Stored data entries:
□ □ □ □ □

(** * Senteng design system: Google service facade, sheet mapper and
      token-exchange relay

    A shallow embedding of
    - [src/services/googleService.js]: the client bootstrap
      ([loadGapiScript], [ensureGapiClient], [ensureGisClient],
      [initClient]) and the operations built on it ([syncToSheet],
      [fetchSheetData], [addToCalendar], [createDriveFolder],
      [uploadToDrive]), and the sign-in flow ([login], [logout],
      [getUser]);
    - [App.jsx]: [sheetValuesToObjects], the calendar entries of
      [loadAllData] and [eventsByDate];
    - the serverless token-exchange [handler].

    JavaScript strings are modelled as [string] (sequences of bytes, a
    non-ASCII literal being its UTF-8 encoding), objects read as maps
    as [gmap string _], objects whose key order matters as association
    lists in [Object.keys] order. Properties inherited from
    [Object.prototype] are outside the model, except in [eventsByDate],
    which reads them. *)

From Stdlib Require Import ZArith Ascii String List Lia.
From stdpp Require Import base option list gmap strings pretty.

Open Scope string_scope.
Set Warnings "-register-all".

(* ================================================================= *)
(** * JavaScript values *)

(** Numbers are IEEE doubles in the source; the code only ever converts
    them to text, tests them for truthiness or gets one as a length, so
    they are kept abstract behind these three operations. *)
Class Numbers := {
  number : Type;
  number_truthy : number → bool;        (* ToBoolean: false on 0 and NaN *)
  Number_toString : number → string;    (* String(n) *)
  number_of_nat : nat → number;         (* array and string lengths *)
}.

Section Values.
Context `{Numbers}.

Inductive value : Type :=
| VUndefined
| VNull
| VBool (b : bool)
| VNum (n : number)
| VStr (s : string)
| VArr (elems : list value)
| VObj (fields : list (string * value)).

(** ToBoolean, as used by [!x], [x || y], [x && y] and [c ? a : b]. *)
Definition truthy (v : value) : bool :=
  match v with
  | VUndefined | VNull => false
  | VBool b => b
  | VNum n => number_truthy n
  | VStr s => negb (String.eqb s "")
  | VArr _ | VObj _ => true
  end.

(** [a || b] *)
Definition or_else (a b : value) : value := if truthy a then a else b.

(** [String(v)], which is also the conversion done by a template literal.
    An array joins its elements with commas, [null] and [undefined]
    elements giving the empty text. *)
Fixpoint String_ (v : value) : string :=
  match v with
  | VUndefined => "undefined"
  | VNull => "null"
  | VBool true => "true"
  | VBool false => "false"
  | VNum n => Number_toString n
  | VStr s => s
  | VArr l =>
      String.concat ","
        (List.map (fun x => match x with
                            | VUndefined | VNull => ""
                            | _ => String_ x
                            end) l)
  | VObj _ => "[object Object]"
  end.

(** Own property of an object given as an association list. *)
Fixpoint own (fields : list (string * value)) (k : string) : option value :=
  match fields with
  | [] => None
  | (k', v) :: rest => if String.eqb k' k then Some v else own rest k
  end.
Definition serve_disconnect (req : Request) : World -> Response * World :=
  run (authenticated req disconnect).

End Handlers.

End GoogleAuth.

(** ** [supabase/functions/google-calendar/index.ts] *)

Module GoogleCalendar.

Import Store Proxy.

Definition GOOGLE_CALENDAR : string := "google_calendar".
Definition GOOGLE_API_URL : string := "https://www.googleapis.com/calendar/v3".
Definition THIRTY_DAYS : Z := 30 * 24 * 60 * 60 * 1000.

Section Handlers.

Variable E : Env.

(** All five settings are required before anything else is looked at. *)
Definition configured : bool :=
  Js.truthy (env_var E "SUPABASE_URL")
  && Js.truthy (env_var E "SUPABASE_SERVICE_ROLE_KEY")
  && Js.truthy (env_var E "GOOGLE_CLIENT_ID")
  && Js.truthy (env_var E "GOOGLE_CLIENT_SECRET")
  && Js.truthy (env_var E "GOOGLE_REDIRECT_URI").

(** The part of the handler every action goes through: the settings, then
    the bearer token. *)
Definition guarded (req : Request) (k : string -> Handler Response)
  : Handler Response :=
  if negb configured
  then ret (json 500 (JsonError "Server configuration error"
                                (Some "Missing environment variables")))
  else
    match getUser E (token req) with
    | Some user => k user
    | None => ret (json 401 (JsonError "Unauthorized" None))
    end.

(** [oauth2Client.code.getToken] and [oauth2Client.refreshToken.refresh]:
    the client library throws unless the token endpoint answers with
    success and an access token. *)
Definition oauth2_tokens (td : TokenData) : Handler (string * TokenData) :=
  if negb (ok td) then throw (raw td)
  else
    match td_access_token td with
    | Some a => ret (a, td)
    | None => throw "missing access_token"
    end.

Definition param_or_clock (v : option string) (shift : Z) : Handler string :=
  match v with
  | Some (String c s) => ret (String c s)
  | _ => t <- now E ;; ret (toISOString E (t + shift))
  end.

Definition getAccessToken (user : string) : Handler (option string) :=
  '(integration, integrationError) <-
     select_single E (has_key_enabled user GOOGLE_CALENDAR) ;;
  match integrationError, integration with
  | None, Some integration =>
      let expiresAt := expires_at integration in
      t <- now E ;;
      match refresh_token integration with
      | Some (String c s) =>
        if expiresAt <? t then
          let refresh := String c s in
          try_catch
            (_ <- send (TokenRefresh refresh) ;;
             '(accessToken, refreshed) <- oauth2_tokens (token_refresh E refresh) ;;
             t0 <- now E ;;
             expiry <- to_instant (Some (t0 + Js.num_or (expires_in refreshed) 3600 * 1000)) ;;
             t1 <- now E ;;
             _ <- write E (update (has_key user GOOGLE_CALENDAR)
                    [SetAccessToken accessToken; SetExpiresAt expiry; SetUpdatedAt t1]) ;;
             ret (Some accessToken))
            (fun msg => throw ("Failed to refresh token: " +++ msg))
        else ret (access_token integration)
      | _ => ret (access_token integration)
      end
  | _, _ => throw "Google Calendar not connected"
  end.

□ □ □ □ □

_WORK ORDER_
Starting at the line that has "number_truthy : number" and ending at the line that has "End GoogleAuth.", please write out the lines above exactly, leaving out all others.

_EXERCISE RESULT_
  number_truthy : number → bool;        (* ToBoolean: false on 0 and NaN *)
  Number_toString : number → string;    (* String(n) *)
  number_of_nat : nat → number;         (* array and string lengths *)
}.

Section Values.
Context `{Numbers}.

Inductive value : Type :=
| VUndefined
| VNull
| VBool (b : bool)
| VNum (n : number)
| VStr (s : string)
| VArr (elems : list value)
| VObj (fields : list (string * value)).

(** ToBoolean, as used by [!x], [x || y], [x && y] and [c ? a : b]. *)
Definition truthy (v : value) : bool :=
  match v with
  | VUndefined | VNull => false
  | VBool b => b
  | VNum n => number_truthy n
  | VStr s => negb (String.eqb s "")
  | VArr _ | VObj _ => true
  end.

(** [a || b] *)
Definition or_else (a b : value) : value := if truthy a then a else b.

(** [String(v)], which is also the conversion done by a template literal.
    An array joins its elements with commas, [null] and [undefined]
    elements giving the empty text. *)
Fixpoint String_ (v : value) : string :=
  match v with
  | VUndefined => "undefined"
  | VNull => "null"
  | VBool true => "true"
  | VBool false => "false"
  | VNum n => Number_toString n
  | VStr s => s
  | VArr l =>
      String.concat ","
        (List.map (fun x => match x with
                            | VUndefined | VNull => ""
                            | _ => String_ x
                            end) l)
  | VObj _ => "[object Object]"
  end.

(** Own property of an object given as an association list. *)
Fixpoint own (fields : list (string * value)) (k : string) : option value :=
  match fields with
  | [] => None
  | (k', v) :: rest => if String.eqb k' k then Some v else own rest k
  end.
Definition serve_disconnect (req : Request) : World -> Response * World :=
  run (authenticated req disconnect).

End Handlers.

End GoogleAuth.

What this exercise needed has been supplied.